I use this code Masked Autoencoder - Vision Transformer | Kaggle to train a network a transformer autoencoder. If I use the code under tensorflow 2.10, I obtain way better results than if I use 2.12. I don’t change the code, the data are the same, the pipeline is identical and a large number of repetitions of training shows a consistent behavior both under 2.10 and 2.12.

Screenshot from 2023-07-29 12-03-25

This example image shows the training and validation for 2.10 (blue and red curves, respectively) and for 2.12 (blue and orange curves on the top).
I don’t know what could generate such different results if it comes from the same code. I would appreciate if someone had a method to track down the issue.

  • I saw that one big difference is the change of optimizer between 2.10 and the next versions. It is still possible to use the legacy version of adam but it did not change the results.
  • I tried with 2.11, 2.12 and 2.13 using the docker image provided by the tensorflow team. All on the same computer, with the same architecture using the same GPU and the results are still significantly worse with versions newer than 2.10.

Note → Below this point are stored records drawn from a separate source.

(* ===== verification/Storage.v ===== *)
(** * Durable files over system calls (daemon/storage.cpp, lines 18 to 108)

    [readFile], [atomicWrite], [durableRemove], [randomId] and
    [bootMilliseconds] over a machine whose system calls may fail at any point
    and whose power may fail between any two of them. A disk keeps, besides what
    processes see, what has reached stable storage: file data by [fsync], names
    by [fsync] of their directory; after a power loss any part of the pending
    directory changes may have happened. A directory is durable only when the
    directory that holds it was synced after its creation: until then a power
    loss may take it away with everything below it. *)

From S2P Require Import Prelude SystemTypes Effects Host.

(** ** The machine *)

(** The result of a system call: what [write] and [getrandom] may return short,
    and a failure with the text of [strerror(errno)]. *)
Inductive sysres :=
  | Done
  | Short (n : nat)
  | Interrupted
  | Failed (strerror : string).

(** A change of directory entries that has not reached stable storage. *)
Inductive dirop :=
  | Link (path : string) (inode : nat)
  | Unlink (path : string)
  | Rename (src dst : string) (inode : nat).

Record Disk := mkDisk {
  dk_data : gmap nat string;        (* file data as processes see it *)
  dk_stable : gmap nat string;      (* file data after the last fsync *)
  dk_dir : gmap string nat;         (* names as processes see them *)
  dk_stable_dir : gmap string nat;  (* names on stable storage *)
  dk_pending : list dirop;          (* changes of names since, oldest first *)
  dk_dirs : gset string;            (* directories *)
  dk_unsynced : gset string         (* directories whose own entry is not on stable storage *)
}.

Record Machine := mkMachine {
  mc_disk : Disk;
  mc_plan : list sysres;            (* results of the coming system calls *)
  mc_entropy : list Z;              (* bytes that getrandom returns *)
  mc_clock : list (Z * Z);          (* seconds and nanoseconds since boot *)
  mc_history : list Disk            (* the disk after each system call, newest first *)
}.

Definition apply_op (dir : gmap string nat) (op : dirop) : gmap string nat :=
  match op with
  | Link p i => <[p := i]> dir
  | Unlink p => delete p dir
  | Rename src dst i => <[dst := i]> (delete src dir)
  end.

(** The prefixes of [p] that are directories on the way to it, [p] included. *)
Fixpoint ancestors (sofar p : string) : list string :=
  match p with
  | EmptyString => [sofar]
  | String c p' =>
      let rest := ancestors (sofar +:+ String c "") p' in
      if c ==? "/"%char then (if empty sofar then "/" else sofar) :: rest else rest
  end.

(** The directories above the file [p]. *)
Definition way (p : string) : list string := ancestors "" (parent_path p).

(** [p] is in or below one of the directories [lost]. *)
Definition is_lost (lost : gset string) (p : string) : bool := existsb (fun D => bool_decide (D ∈ lost)) (way p).

(** [survives d files]: the files after a power loss in the state [d]. Any part
    of the pending changes may have happened, any of the unsynced directories
    may be gone, and data that was never synced may be anything. *)
Definition survives (d : Disk) (files : gmap string string) : Prop :=
  exists ops lost, ops `sublist_of` dk_pending d /\ lost ⊆ dk_unsynced d /\
    let dir := fold_left apply_op ops (dk_stable_dir d) in
    forall p,
      if is_lost lost p then files !! p = None
      else
        match dir !! p with
        | None => files !! p = None
        | Some i => forall c, dk_stable d !! i = Some c -> files !! p = Some c
        end.

(** ** System calls *)

Abbreviation M := (eff Machine).

Definition set_disk (d : Disk) (m : Machine) : Machine :=
  mkMachine d (mc_plan m) (mc_entropy m) (mc_clock m) (d :: mc_history m).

How could I track why the results are so different?


Hi @Pierre_Daye

I have tried replicating the same code in Google Colab using TensorFlow 2.10, 2.13 and 2.14 and found slightly better metrics outputs compare to TF 2.10. Please find the replicated gists attached in TF versions for your reference.

Could you please try again once using the latest stable TensorFlow version 2.14 and let us know if the issue still persists. Thank you.